**Exercise goal:**
Output only these lines, set down exactly: the one containing "- cbn. constructor; [done | apply Hm]." and each line after it through the end of the records.

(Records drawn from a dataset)
%%

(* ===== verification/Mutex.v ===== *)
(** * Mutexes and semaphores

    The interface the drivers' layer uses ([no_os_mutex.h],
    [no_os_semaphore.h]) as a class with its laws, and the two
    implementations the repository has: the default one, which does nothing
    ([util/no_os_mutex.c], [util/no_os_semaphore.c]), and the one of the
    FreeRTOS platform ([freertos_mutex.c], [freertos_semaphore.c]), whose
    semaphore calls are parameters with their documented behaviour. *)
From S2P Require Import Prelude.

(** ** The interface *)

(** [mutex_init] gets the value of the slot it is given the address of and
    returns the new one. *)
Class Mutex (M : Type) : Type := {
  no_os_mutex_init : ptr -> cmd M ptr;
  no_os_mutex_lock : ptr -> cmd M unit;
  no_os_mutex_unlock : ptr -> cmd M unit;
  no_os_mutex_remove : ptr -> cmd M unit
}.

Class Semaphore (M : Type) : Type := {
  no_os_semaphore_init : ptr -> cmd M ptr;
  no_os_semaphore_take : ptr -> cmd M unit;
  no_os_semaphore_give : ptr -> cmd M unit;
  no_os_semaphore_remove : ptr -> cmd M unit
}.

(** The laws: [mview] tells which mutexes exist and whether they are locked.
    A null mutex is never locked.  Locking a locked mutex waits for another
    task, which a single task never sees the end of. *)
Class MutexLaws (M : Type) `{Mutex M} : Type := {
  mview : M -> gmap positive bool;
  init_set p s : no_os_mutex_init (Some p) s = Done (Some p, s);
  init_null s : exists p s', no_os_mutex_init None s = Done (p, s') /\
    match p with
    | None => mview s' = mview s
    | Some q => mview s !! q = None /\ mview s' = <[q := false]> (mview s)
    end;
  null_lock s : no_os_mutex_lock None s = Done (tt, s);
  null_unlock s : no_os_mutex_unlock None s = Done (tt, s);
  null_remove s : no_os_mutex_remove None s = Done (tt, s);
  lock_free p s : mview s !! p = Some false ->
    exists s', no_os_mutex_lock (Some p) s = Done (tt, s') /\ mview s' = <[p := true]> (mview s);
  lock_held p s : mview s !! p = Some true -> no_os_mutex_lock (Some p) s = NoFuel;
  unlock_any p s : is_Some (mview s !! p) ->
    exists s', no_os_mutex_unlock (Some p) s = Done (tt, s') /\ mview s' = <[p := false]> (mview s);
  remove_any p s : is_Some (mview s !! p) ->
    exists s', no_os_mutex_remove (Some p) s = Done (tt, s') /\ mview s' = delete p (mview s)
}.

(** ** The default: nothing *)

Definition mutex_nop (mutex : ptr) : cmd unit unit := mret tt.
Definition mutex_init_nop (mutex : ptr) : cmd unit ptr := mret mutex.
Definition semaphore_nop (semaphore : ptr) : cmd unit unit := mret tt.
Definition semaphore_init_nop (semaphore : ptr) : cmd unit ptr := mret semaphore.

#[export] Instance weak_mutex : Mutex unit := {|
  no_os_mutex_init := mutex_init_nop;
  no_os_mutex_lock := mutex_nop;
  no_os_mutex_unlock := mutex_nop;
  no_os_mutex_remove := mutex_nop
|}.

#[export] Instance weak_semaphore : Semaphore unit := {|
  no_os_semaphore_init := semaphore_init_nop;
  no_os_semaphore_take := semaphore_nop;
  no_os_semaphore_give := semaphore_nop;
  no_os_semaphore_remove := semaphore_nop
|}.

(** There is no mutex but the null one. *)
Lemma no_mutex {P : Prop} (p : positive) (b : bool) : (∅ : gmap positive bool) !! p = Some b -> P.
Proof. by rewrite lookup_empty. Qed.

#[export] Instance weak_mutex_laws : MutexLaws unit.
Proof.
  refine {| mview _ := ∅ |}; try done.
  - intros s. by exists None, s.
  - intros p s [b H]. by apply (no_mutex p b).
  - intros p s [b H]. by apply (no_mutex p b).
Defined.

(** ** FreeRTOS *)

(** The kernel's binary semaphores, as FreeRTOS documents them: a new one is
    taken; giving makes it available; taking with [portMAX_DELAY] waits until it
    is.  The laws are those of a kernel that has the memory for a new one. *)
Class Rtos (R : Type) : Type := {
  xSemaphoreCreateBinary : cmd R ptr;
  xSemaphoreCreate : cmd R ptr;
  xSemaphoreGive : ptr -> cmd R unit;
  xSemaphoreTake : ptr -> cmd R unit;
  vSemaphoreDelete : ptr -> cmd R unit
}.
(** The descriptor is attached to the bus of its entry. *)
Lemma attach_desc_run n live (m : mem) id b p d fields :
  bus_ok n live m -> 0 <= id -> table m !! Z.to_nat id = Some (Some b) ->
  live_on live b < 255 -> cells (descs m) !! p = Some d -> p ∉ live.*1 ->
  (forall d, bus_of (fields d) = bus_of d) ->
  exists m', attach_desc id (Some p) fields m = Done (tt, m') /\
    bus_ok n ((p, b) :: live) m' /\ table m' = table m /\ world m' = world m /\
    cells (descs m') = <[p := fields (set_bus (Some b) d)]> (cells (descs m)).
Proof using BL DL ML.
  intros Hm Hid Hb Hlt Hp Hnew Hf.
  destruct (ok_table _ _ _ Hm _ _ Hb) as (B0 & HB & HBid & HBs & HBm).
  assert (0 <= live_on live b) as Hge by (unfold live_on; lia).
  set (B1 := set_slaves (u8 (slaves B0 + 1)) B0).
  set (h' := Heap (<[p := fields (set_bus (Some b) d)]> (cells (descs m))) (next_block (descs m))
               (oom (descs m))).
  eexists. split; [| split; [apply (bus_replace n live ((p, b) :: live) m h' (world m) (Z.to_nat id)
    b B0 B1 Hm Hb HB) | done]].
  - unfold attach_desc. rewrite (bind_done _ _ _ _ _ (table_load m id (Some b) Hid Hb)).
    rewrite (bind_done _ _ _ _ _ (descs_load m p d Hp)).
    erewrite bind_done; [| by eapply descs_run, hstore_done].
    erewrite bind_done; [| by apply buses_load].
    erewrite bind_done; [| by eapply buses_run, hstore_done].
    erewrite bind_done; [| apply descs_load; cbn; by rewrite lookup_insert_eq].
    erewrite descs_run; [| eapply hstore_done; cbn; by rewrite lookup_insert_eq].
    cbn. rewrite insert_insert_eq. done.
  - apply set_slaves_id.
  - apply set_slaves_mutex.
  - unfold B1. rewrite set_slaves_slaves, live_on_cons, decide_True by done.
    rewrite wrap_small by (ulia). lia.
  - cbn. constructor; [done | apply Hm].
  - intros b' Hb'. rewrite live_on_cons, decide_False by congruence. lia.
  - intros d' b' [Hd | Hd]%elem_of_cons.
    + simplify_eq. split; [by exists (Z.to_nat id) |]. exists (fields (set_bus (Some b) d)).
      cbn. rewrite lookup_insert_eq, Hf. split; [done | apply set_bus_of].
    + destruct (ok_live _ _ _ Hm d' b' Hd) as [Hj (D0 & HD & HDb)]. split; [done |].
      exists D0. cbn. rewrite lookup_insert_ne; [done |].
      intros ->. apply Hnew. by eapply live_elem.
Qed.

%%

**Solution for this exercise:**
  - cbn. constructor; [done | apply Hm].
  - intros b' Hb'. rewrite live_on_cons, decide_False by congruence. lia.
  - intros d' b' [Hd | Hd]%elem_of_cons.
    + simplify_eq. split; [by exists (Z.to_nat id) |]. exists (fields (set_bus (Some b) d)).
      cbn. rewrite lookup_insert_eq, Hf. split; [done | apply set_bus_of].
    + destruct (ok_live _ _ _ Hm d' b' Hd) as [Hj (D0 & HD & HDb)]. split; [done |].
      exists D0. cbn. rewrite lookup_insert_ne; [done |].
      intros ->. apply Hnew. by eapply live_elem.
Qed.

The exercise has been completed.